ACTIVITY
Starting at the top of the entries below, print each line exactly until the line with "#[export] Instance ObjectMeta_eq_dec" has been printed too.

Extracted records
════════════════════
(* ===== verification/ServeSystem.v ===== *)
(** * Concurrent requests over one store

    Every request of a site and every background refresh is a thread; a schedule
    interleaves their effects and answers them.  The store promises only what the theorems
    of [Store] give: a read returns nothing, or an object that was committed under that
    key, or part of it followed by a read error.  Everything else (the index, the
    coalescer, the origins, the clients, the clock) answers arbitrarily.  What is read is
    traced back to the request it was stored for. *)

From stdpp Require Import base strings pretty numbers gmap list.
From Stdlib Require Import Lia.
From S2P Require Import Prelude GoStrings Netip Http Duration Host Path Shard Freshness Request Matcher CacheKey Device Rules Template Eval Credentials Response Compile Geo Forward Act Serve ServeLogic ServeProofs Wire.
Open Scope Z_scope.

#[export] Instance ObjectMeta_eq_dec : EqDecision ObjectMeta.
Proof. solve_decision. Defined.

#[local] Opaque serveSite backgroundFetch.

Section System.
Context {U : Platform} {R : GoLib}.
Context (H : handler) (S : site).
Let p : Pipeline := si_pipeline S.

(** ** Threads *)

(** A client's request, or the refresh one left behind. *)
Inductive job : Type :=
| Client (r : httpRequest)
| Refresh (r : httpRequest) (q : Request) (rd : RequestDecision) (key fwdCookie : bytes).

Definition client (j : job) : httpRequest := match j with Client r | Refresh r _ _ _ _ => r end.

Record thread : Type := mkThread { th_job : job; th_ghost : ghost; th_prog : act unit }.

(** A committed object, with the thread that stored it and what that had done. *)
Record entry : Type := mkStored { en_meta : ObjectMeta; en_data : bytes; en_job : job; en_ghost : ghost }.

(** A read that found an object. *)
Record hit : Type := mkRead { hi_job : job; hi_key : bytes; hi_body : stream; hi_entry : entry }.

Record system : Type := mkSystem { sy_threads : list thread; sy_committed : list entry; sy_hits : list hit }.

(** ** Effects on the system *)

(** The object [e] can be read under [k] as [m] and [b]. *)
Definition holds (e : entry) (k : bytes) (m : ObjectMeta) (b : stream) : bool :=
  bool_decide (Key (en_meta e) = k) && bool_decide (m = set_Size (Z.of_nat (length (en_data e))) (en_meta e))
  && (if st_err b then bool_decide (content b `prefix_of` en_data e) else bool_decide (content b = en_data e)).

Definition found (c : list entry) (k : bytes) (x : option (ObjectMeta * stream * bytes)) : option (stream * entry) :=
  match x with
  | Some (m, b, _) => pair b <$> List.find (fun e => holds e k m b) c
  | None => None
  end.

(** The answer the system gives when the schedule proposes [x]. *)
Definition answer {X : Type} (e : effect X) (c : list entry) : X -> X :=
  match e in effect X return X -> X with
  | SGet k => fun x => match found c k x with Some _ => x | None => None end
  | _ => fun x => x
  end.

Definition hits {X : Type} (j : job) (e : effect X) (c : list entry) : X -> list hit :=
  match e in effect X return X -> list hit with
  | SGet k => fun x => match found c k x with Some (b, en) => [mkRead j k b en] | None => [] end
  | _ => fun _ => []
  end.

Definition commits {X : Type} (j : job) (e : effect X) (g : ghost) : X -> list entry :=
  match e in effect X return X -> list entry with
  | SCommit w => fun ok => match g_writers g !! w with Some (m, d, _) => if (ok : bool) then [mkStored m d j g] else [] | None => [] end
  | _ => fun _ => []
  end.

Definition spawns {X : Type} (j : job) (e : effect X) : list thread :=
  match e with
  | BSpawn q rd k c => [mkThread (Refresh (client j) q rd k c) ghost0 (backgroundFetch S q rd k c)]
  | _ => []
  end.

(** ** Schedules *)

(** A request arrives, or a thread performs its next effect. *)
Inductive event : Type :=
| Arrive (r : httpRequest)
| Advance (i : nat) (oracle : forall X, effect X -> X).

Definition start (r : httpRequest) : thread :=
  let r := stripHop S r in
  mkThread (Client r) ghost0 (abind (serveSite H S r (initial r)) (fun _ => Done tt)).

Definition step (st : system) (ev : event) : system :=
  match ev with
  | Arrive r => mkSystem (sy_threads st ++ [start r]) (sy_committed st) (sy_hits st)
  | Advance i oracle =>
    match sy_threads st !! i with
    | Some (mkThread j g (Do e k)) =>
      let x := answer e (sy_committed st) (oracle _ e) in
      mkSystem (<[i := mkThread j (upd e x g) (k x)]> (sy_threads st) ++ spawns j e)
        (commits j e g x ++ sy_committed st) (hits j e (sy_committed st) x ++ sy_hits st)
    | _ => st
    end
  end.

Definition run (evs : list event) : system := fold_left step evs (mkSystem [] [] []).

(** ** Provenance *)

(** The entry is the origin's whole answer to the request evaluated as [rd] and [q]. *)
Definition made (e : entry) (rd : RequestDecision) (q : Request) : Prop :=
  match en_job e with
  | Client r => keyed S r rd q /\ newEntry S r rd q (en_meta e) (en_ghost e) /\ wholeBody S (en_meta e) (en_data e) (en_ghost e)
  | Refresh r q' rd' k c =>
    q' = q /\ may_spawn (handlerPolicy H S r) q rd' k c /\ keyed S r rd q /\ k = CacheKey rd /\
    refreshed S q rd' k c (en_meta e) (en_ghost e) /\ wholeRefresh (en_meta e) (en_data e) (en_ghost e)
  end.

(** The entry is a compressed form of an entry of [c] that its author read. *)
Definition variantOf (c : list entry) (e : entry) (rd : RequestDecision) (q : Request) : Prop :=
  keyed S (client (en_job e)) rd q /\
  exists codec m0 b e0, Key (en_meta e) = variantKey (CacheKey rd) codec /\
    e0 ∈ c /\ holds e0 (CacheKey rd) m0 b = true /\ st_err b = false /\ h_compress H codec (en_data e0) = Some (en_data e).

Definition entry_ok (c : list entry) (e : entry) : Prop := exists rd q, made e rd q \/ variantOf c e rd q.

Definition thread_ok (c : list entry) (t : thread) : Prop :=
  match th_job t with
  | Client r => wp (handlerPolicy H S r) (th_prog t) (fun _ _ => True) (th_ghost t)
  | Refresh r q rd k ck =>
    wp (backgroundPolicy S q rd k ck) (th_prog t) (fun _ _ => True) (th_ghost t) /\
    exists rd0, keyed S r rd0 q /\ k = CacheKey rd0 /\ may_spawn (handlerPolicy H S r) q rd k ck
  end /\
  forall k m b, (k, m, b) ∈ g_reads (th_ghost t) -> exists e, e ∈ c /\ holds e k m b = true.

Definition hit_ok (c : list entry) (h : hit) : Prop :=
  hi_entry h ∈ c /\ (exists m, holds (hi_entry h) (hi_key h) m (hi_body h) = true) /\
  exists rd q, keyed S (client (hi_job h)) rd q /\ ownKey rd (hi_key h).

Definition system_ok (st : system) : Prop :=
  Forall (thread_ok (sy_committed st)) (sy_threads st) /\
  Forall (entry_ok (sy_committed st)) (sy_committed st) /\ Forall (hit_ok (sy_committed st)) (sy_hits st).

Lemma variantOf_mono c c' e rd q : c ⊆ c' -> variantOf c e rd q -> variantOf c' e rd q.
Proof. intros Hc (Hk & codec & m0 & b & e0 & ? & ? & ?). split; [done|]. exists codec, m0, b, e0. auto. Qed.

Lemma entry_ok_mono c c' e : c ⊆ c' -> entry_ok c e -> entry_ok c' e.
Proof. intros Hc (rd & q & [Hm|Hv]); exists rd, q; [by left|right]. by eapply variantOf_mono. Qed.

Lemma thread_ok_mono c c' t : c ⊆ c' -> thread_ok c t -> thread_ok c' t.
Proof. intros Hc [Ht Hr]. split; [done|]. intros k m b Hin. destruct (Hr k m b Hin) as (e & He & Hh). exists e. auto. Qed.

Lemma hit_ok_mono c c' h : c ⊆ c' -> hit_ok c h -> hit_ok c' h.
Proof. intros Hc (? & ? & ?). split; [auto|done]. Qed.

(** ** Every schedule keeps the provenance *)

Lemma found_some c k m b t x : found c k (Some (m, b, t)) = Some x ->
  exists e, x = (b, e) /\ e ∈ c /\ holds e k m b = true.
Proof.
  cbn. intros (e & He & ->)%fmap_Some. apply find_some in He as [He Hh]. exists e. by rewrite list_elem_of_In.
Qed.

Lemma start_ok c r : thread_ok c (start r).
Proof.
  split; [|by intros ? ? ? ?%elem_of_nil]. cbn. set (r' := stripHop S r). apply wp_bind.
  apply (wp_mono _ _ (fun x g => anyPost (fst x) (snd x) g)); [by intros a g _|]. exact (serveSite_ok H S r' ghost0).
Qed.

(** What a thread has read is still there after an effect. *)
Lemma reads_upd {X} (e : effect X) c x g :
  (forall k m b, (k, m, b) ∈ g_reads g -> exists en, en ∈ c /\ holds en k m b = true) ->
  forall k m b, (k, m, b) ∈ g_reads (upd e (answer e c x) g) -> exists en, en ∈ c /\ holds en k m b = true.
Proof.
  intros Hr. destruct e; try exact Hr.
  - cbn [answer upd]. destruct x as [[[m0 b0] t0]|]; [|exact Hr]. destruct (found c key (Some (m0, b0, t0))) as [y|] eqn:E; [|exact Hr].
    apply found_some in E as (en & -> & Hen & Hh). cbn. intros k m b [[= -> -> ->]|Hin]%elem_of_cons; eauto.
  - cbn. destruct x; exact Hr.
Qed.

Lemma thread_step {X} j g (e : effect X) k c x :
  thread_ok c (mkThread j g (Do e k)) -> thread_ok c (mkThread j (upd e (answer e c x) g) (k (answer e c x))).
Proof.
  intros [Ht Hr]. split; [|by apply reads_upd]. destruct j as [r|r q rd key ck]; cbn in *.
  - apply Ht.
  - destruct Ht as [[_ Ht] Hsp]. auto.
Qed.

(** The policy of a thread, whatever it is. *)
Definition jobPolicy (j : job) : policy :=
  match j with Client r => handlerPolicy H S r | Refresh _ q rd k ck => backgroundPolicy S q rd k ck end.

Lemma thread_pre {X} j g (e : effect X) k c : thread_ok c (mkThread j g (Do e k)) -> pre (jobPolicy j) e g.
Proof. intros [Ht _]. destruct j; cbn in *; [apply Ht|apply Ht]. Qed.

Lemma commits_ok {X} j g (e : effect X) k c x :
  thread_ok c (mkThread j g (Do e k)) -> Forall (entry_ok c) (commits j e g x).
Proof.
  intros Ht. pose proof (thread_pre _ _ _ _ _ Ht) as Hp. destruct e; try constructor. cbn in *.
  destruct Hp as (m & d & Hw & Hm). rewrite Hw. destruct x; [|constructor]. repeat constructor.
  destruct Ht as [Ht Hr]. destruct j as [r|r q rd key ck]; cbn in *.
  - destruct Hm as (rd & q & Hk & [(codec & m0 & b & Hkey & Hs & Hin & Hb & Hc)|[Hn Hwb]]).
    + destruct (Hr _ _ _ Hin) as (e0 & He0 & Hh). exists rd, q. right. split; [done|]. exists codec, m0, b, e0.
      split; [done|]. split; [done|]. split; [done|]. split; [done|]. cbn. rewrite <- Hc. f_equal.
      unfold holds in Hh. rewrite Hb, !andb_true_iff in Hh. destruct Hh as [_ Hh]. by apply bool_decide_eq_true in Hh.
    + exists rd, q. by left.
  - destruct Ht as [_ (rd0 & Hk & -> & Hsp)]. exists rd0, q. left. cbn. by destruct Hm.
Qed.

Lemma spawns_ok {X} j g (e : effect X) k c :
  thread_ok c (mkThread j g (Do e k)) -> Forall (thread_ok c) (spawns j e).
Proof.
  intros Ht. pose proof (thread_pre _ _ _ _ _ Ht) as Hp. destruct e; try constructor; [|constructor].
  destruct j as [r|r q' rd' key' ck']; cbn in Hp; [|done]. split; [|by intros ? ? ? ?%elem_of_nil]. cbn. split.
  - apply backgroundFetch_ok.
  - destruct Hp as (rd0 & Hk & -> & -> & -> & Hs). exists rd0. split; [done|]. split; [done|]. by exists rd0.
Qed.

Lemma hits_ok {X} j g (e : effect X) k c x :
  thread_ok c (mkThread j g (Do e k)) -> Forall (hit_ok c) (hits j e c x).
Proof.
  intros Ht. pose proof (thread_pre _ _ _ _ _ Ht) as Hp. destruct e; try constructor. cbn [hits pre] in *.
  destruct (found c key x) as [[b en]|] eqn:E; [|constructor]. destruct x as [[[m b0] t]|]; [|done].
  apply found_some in E as (e & [= -> ->] & Hin & Hh). repeat constructor; cbn; [done|by exists m|].
  destruct j as [r|r q' rd' key' ck']; cbn in Hp; [done|done].
Qed.

Lemma step_ok st ev : system_ok st -> system_ok (step st ev).
Proof.
  intros (Ht & He & Hh). destruct ev as [r|i oracle]; cbn.
  - split; [|done]. apply Forall_app. split; [done|]. apply Forall_singleton, start_ok.
  - destruct (sy_threads st !! i) as [[j g [[]|X e k]]|] eqn:Ei; [done| |done].
    assert (thread_ok (sy_committed st) (mkThread j g (Do e k))) as Hti by (by eapply Forall_lookup_1).
    set (x := answer e (sy_committed st) (oracle X e)).
    assert (sy_committed st ⊆ commits j e g x ++ sy_committed st) as Hsub by (intros y Hy; apply elem_of_app; by right).
    pose proof (thread_step j g e k (sy_committed st) (oracle X e) Hti) as Hnew. fold x in Hnew.
    split; [|split]; cbn.
    + apply Forall_app. split; [apply Forall_insert; [|by eapply thread_ok_mono]|].
      * eapply list.Forall_impl; [exact Ht|]. intros t. by apply thread_ok_mono.
      * eapply list.Forall_impl; [by eapply spawns_ok|]. intros t. by apply thread_ok_mono.
    + apply Forall_app. split; (eapply list.Forall_impl; [|intros en; by apply entry_ok_mono]); [by eapply commits_ok|done].
    + apply Forall_app. split; (eapply list.Forall_impl; [|intros h; by apply hit_ok_mono]); [by eapply hits_ok|done].
Qed.

Lemma run_ok evs : system_ok (run evs).
Proof.
  unfold run. assert (system_ok (mkSystem [] [] [])) as H0 by (repeat split; constructor). revert H0.
  generalize (mkSystem [] [] []). induction evs as [|ev evs IH]; intros st Hst; [done|]. cbn. by apply IH, step_ok.
Qed.

(** ** Whose requests they are *)

(** A predicate of the requests that arrive holds of every thread's, of the author of
    every object and of every reader. *)
Section Clients.
Context (W : httpRequest -> Prop) (Wstrip : forall r, W r -> W (stripHop S r)).

Definition arrives (ev : event) : Prop := match ev with Arrive r => W r | Advance _ _ => True end.

Definition clients_ok (st : system) : Prop :=
  Forall (fun t => W (client (th_job t))) (sy_threads st) /\
  Forall (fun e => W (client (en_job e))) (sy_committed st) /\ Forall (fun h => W (client (hi_job h))) (sy_hits st).

Lemma step_clients st ev : arrives ev -> clients_ok st -> clients_ok (step st ev).
Proof.
  intros Ha (Ht & He & Hh). destruct ev as [r|i oracle]; cbn.
  - split; [|done]. apply Forall_app. split; [done|]. apply Forall_singleton. by apply Wstrip.
  - destruct (sy_threads st !! i) as [[j g [[]|X e k]]|] eqn:Ei; [done| |done].
    assert (W (client j)) as Hj by (by apply (Forall_lookup_1 _ _ _ _ Ht Ei)).
    split; [|split]; cbn; apply Forall_app; (split; [|done]) || idtac.
    + split; [by apply Forall_insert|]. destruct e; try constructor; [done|constructor].
    + destruct e; try constructor. cbn. destruct (g_writers g !! _) as [[[m d] f]|]; [|constructor].
      match goal with |- context [if ?b then _ else _] => destruct b end; by repeat constructor.
    + destruct e; try constructor. cbn. destruct (found _ _ _) as [[b en]|]; [|constructor]. by repeat constructor.
Qed.

Lemma run_clients evs : Forall arrives evs -> clients_ok (run evs).
Proof.
  unfold run. assert (clients_ok (mkSystem [] [] [])) as H0 by (repeat split; constructor). revert H0.
  generalize (mkSystem [] [] []). induction evs as [|ev evs IH]; intros st Hst Hev; [done|]. cbn. inversion Hev; subst.
  apply IH; [by apply step_clients|done].
Qed.
End Clients.
End System.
════════════════════
RESULT
(* ===== verification/ServeSystem.v ===== *)
(** * Concurrent requests over one store

    Every request of a site and every background refresh is a thread; a schedule
    interleaves their effects and answers them.  The store promises only what the theorems
    of [Store] give: a read returns nothing, or an object that was committed under that
    key, or part of it followed by a read error.  Everything else (the index, the
    coalescer, the origins, the clients, the clock) answers arbitrarily.  What is read is
    traced back to the request it was stored for. *)

From stdpp Require Import base strings pretty numbers gmap list.
From Stdlib Require Import Lia.
From S2P Require Import Prelude GoStrings Netip Http Duration Host Path Shard Freshness Request Matcher CacheKey Device Rules Template Eval Credentials Response Compile Geo Forward Act Serve ServeLogic ServeProofs Wire.
Open Scope Z_scope.

#[export] Instance ObjectMeta_eq_dec : EqDecision ObjectMeta.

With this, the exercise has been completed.